▶ Task goal:
Please copy the leading lines of the entries below exactly, concluding with the line in which "id_lang, k_normality =>" occurs.

▶ Records shown:
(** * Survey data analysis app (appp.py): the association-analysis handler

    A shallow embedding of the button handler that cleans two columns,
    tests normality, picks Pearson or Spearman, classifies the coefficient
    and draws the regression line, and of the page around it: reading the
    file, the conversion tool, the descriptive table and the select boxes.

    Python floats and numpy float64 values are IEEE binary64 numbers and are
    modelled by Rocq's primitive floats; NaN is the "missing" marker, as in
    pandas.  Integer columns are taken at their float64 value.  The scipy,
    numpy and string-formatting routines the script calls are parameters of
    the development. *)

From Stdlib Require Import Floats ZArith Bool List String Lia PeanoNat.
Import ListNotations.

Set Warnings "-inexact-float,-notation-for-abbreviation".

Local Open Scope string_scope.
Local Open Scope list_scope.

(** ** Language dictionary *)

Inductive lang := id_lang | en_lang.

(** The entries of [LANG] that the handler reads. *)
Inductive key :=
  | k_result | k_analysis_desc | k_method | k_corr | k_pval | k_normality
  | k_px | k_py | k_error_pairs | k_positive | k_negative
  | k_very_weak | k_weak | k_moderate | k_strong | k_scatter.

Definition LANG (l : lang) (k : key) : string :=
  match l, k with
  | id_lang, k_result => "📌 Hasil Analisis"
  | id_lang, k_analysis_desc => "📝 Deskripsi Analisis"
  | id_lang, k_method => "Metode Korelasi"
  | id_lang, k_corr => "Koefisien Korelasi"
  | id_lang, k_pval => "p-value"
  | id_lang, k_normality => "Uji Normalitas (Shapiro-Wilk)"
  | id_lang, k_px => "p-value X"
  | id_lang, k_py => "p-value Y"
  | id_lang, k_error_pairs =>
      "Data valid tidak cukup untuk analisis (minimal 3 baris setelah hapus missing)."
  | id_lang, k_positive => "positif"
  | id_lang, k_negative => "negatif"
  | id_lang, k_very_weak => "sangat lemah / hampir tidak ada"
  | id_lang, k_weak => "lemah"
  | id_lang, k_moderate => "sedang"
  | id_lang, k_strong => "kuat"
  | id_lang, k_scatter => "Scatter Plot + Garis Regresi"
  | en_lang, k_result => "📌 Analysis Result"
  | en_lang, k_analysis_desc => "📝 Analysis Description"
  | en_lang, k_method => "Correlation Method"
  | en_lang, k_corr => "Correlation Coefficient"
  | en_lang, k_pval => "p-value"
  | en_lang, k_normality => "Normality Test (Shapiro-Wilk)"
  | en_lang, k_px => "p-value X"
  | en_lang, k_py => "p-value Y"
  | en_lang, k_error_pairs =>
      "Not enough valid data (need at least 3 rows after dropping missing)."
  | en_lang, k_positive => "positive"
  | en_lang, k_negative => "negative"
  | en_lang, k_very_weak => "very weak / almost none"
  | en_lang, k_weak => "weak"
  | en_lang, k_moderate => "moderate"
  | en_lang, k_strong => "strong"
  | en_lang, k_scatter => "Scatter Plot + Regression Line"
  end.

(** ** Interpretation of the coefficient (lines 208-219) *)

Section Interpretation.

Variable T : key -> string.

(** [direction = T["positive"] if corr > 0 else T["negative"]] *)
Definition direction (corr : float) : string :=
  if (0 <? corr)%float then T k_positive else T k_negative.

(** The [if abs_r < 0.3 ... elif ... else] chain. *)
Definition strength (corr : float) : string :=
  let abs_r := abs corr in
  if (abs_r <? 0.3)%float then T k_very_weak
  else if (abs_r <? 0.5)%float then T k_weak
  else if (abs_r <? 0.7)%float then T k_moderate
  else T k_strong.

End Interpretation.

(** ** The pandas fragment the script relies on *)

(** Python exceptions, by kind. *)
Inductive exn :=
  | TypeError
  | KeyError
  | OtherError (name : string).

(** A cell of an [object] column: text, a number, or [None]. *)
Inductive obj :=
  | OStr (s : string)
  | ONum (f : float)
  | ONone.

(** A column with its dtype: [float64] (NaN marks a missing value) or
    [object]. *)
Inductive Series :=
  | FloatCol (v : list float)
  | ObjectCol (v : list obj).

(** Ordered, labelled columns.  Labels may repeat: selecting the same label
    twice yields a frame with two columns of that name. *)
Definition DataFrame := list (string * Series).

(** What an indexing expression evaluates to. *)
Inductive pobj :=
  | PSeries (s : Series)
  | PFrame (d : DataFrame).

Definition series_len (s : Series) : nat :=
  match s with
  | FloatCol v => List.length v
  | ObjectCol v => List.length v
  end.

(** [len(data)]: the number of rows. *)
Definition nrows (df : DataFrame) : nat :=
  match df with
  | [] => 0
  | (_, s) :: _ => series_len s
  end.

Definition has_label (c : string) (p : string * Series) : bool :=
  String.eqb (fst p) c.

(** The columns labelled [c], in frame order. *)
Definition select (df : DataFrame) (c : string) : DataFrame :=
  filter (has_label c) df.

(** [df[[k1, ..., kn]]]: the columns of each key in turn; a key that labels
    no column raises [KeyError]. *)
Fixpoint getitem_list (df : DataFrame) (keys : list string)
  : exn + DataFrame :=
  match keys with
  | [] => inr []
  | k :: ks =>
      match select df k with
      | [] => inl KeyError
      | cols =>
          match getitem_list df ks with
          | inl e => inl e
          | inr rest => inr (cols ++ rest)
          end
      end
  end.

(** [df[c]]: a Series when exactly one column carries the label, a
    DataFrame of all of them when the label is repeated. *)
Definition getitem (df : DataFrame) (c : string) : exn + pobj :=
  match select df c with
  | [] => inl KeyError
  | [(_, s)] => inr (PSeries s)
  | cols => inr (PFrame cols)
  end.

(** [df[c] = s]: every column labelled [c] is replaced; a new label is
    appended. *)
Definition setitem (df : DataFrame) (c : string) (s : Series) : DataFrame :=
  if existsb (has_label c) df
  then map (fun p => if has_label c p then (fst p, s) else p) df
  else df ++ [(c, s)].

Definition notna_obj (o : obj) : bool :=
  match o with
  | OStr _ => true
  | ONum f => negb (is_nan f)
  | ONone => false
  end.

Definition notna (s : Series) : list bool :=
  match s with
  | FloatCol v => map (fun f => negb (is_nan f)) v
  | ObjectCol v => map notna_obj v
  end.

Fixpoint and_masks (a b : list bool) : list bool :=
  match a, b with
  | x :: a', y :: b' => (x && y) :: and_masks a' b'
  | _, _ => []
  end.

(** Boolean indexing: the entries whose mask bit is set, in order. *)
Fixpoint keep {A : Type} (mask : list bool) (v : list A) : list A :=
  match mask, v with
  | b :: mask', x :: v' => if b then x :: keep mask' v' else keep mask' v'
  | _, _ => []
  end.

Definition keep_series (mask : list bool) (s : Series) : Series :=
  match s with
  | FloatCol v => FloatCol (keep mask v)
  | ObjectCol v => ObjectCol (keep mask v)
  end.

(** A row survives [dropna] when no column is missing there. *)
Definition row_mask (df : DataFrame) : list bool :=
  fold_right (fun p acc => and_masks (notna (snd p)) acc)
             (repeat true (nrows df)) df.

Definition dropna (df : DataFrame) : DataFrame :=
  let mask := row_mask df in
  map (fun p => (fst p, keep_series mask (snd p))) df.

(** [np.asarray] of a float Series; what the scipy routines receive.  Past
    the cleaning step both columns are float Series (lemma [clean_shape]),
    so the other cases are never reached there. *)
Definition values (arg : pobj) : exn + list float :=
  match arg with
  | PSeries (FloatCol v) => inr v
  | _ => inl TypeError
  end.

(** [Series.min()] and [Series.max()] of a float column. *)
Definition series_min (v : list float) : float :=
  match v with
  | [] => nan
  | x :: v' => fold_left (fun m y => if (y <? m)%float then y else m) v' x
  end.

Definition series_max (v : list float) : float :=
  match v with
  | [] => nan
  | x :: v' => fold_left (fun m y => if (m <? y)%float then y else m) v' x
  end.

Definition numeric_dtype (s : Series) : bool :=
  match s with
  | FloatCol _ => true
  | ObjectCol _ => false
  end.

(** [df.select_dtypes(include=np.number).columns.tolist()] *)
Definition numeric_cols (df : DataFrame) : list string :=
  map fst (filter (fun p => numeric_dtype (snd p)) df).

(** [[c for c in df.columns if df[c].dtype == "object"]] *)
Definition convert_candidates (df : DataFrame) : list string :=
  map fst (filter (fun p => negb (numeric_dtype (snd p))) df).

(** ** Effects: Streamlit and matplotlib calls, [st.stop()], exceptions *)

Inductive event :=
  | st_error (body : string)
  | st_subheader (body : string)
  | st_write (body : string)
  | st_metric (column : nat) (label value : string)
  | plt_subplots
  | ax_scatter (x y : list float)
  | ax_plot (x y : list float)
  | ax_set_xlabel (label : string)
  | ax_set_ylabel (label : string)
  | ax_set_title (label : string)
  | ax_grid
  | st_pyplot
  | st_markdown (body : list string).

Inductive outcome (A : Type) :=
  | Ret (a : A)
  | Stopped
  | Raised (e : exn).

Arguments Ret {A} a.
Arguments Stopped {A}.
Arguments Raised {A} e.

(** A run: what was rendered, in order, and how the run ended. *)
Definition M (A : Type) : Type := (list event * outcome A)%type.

▶ Exercise response:
(** * Survey data analysis app (appp.py): the association-analysis handler

    A shallow embedding of the button handler that cleans two columns,
    tests normality, picks Pearson or Spearman, classifies the coefficient
    and draws the regression line, and of the page around it: reading the
    file, the conversion tool, the descriptive table and the select boxes.

    Python floats and numpy float64 values are IEEE binary64 numbers and are
    modelled by Rocq's primitive floats; NaN is the "missing" marker, as in
    pandas.  Integer columns are taken at their float64 value.  The scipy,
    numpy and string-formatting routines the script calls are parameters of
    the development. *)

From Stdlib Require Import Floats ZArith Bool List String Lia PeanoNat.
Import ListNotations.

Set Warnings "-inexact-float,-notation-for-abbreviation".

Local Open Scope string_scope.
Local Open Scope list_scope.

(** ** Language dictionary *)

Inductive lang := id_lang | en_lang.

(** The entries of [LANG] that the handler reads. *)
Inductive key :=
  | k_result | k_analysis_desc | k_method | k_corr | k_pval | k_normality
  | k_px | k_py | k_error_pairs | k_positive | k_negative
  | k_very_weak | k_weak | k_moderate | k_strong | k_scatter.

Definition LANG (l : lang) (k : key) : string :=
  match l, k with
  | id_lang, k_result => "📌 Hasil Analisis"
  | id_lang, k_analysis_desc => "📝 Deskripsi Analisis"
  | id_lang, k_method => "Metode Korelasi"
  | id_lang, k_corr => "Koefisien Korelasi"
  | id_lang, k_pval => "p-value"
  | id_lang, k_normality => "Uji Normalitas (Shapiro-Wilk)"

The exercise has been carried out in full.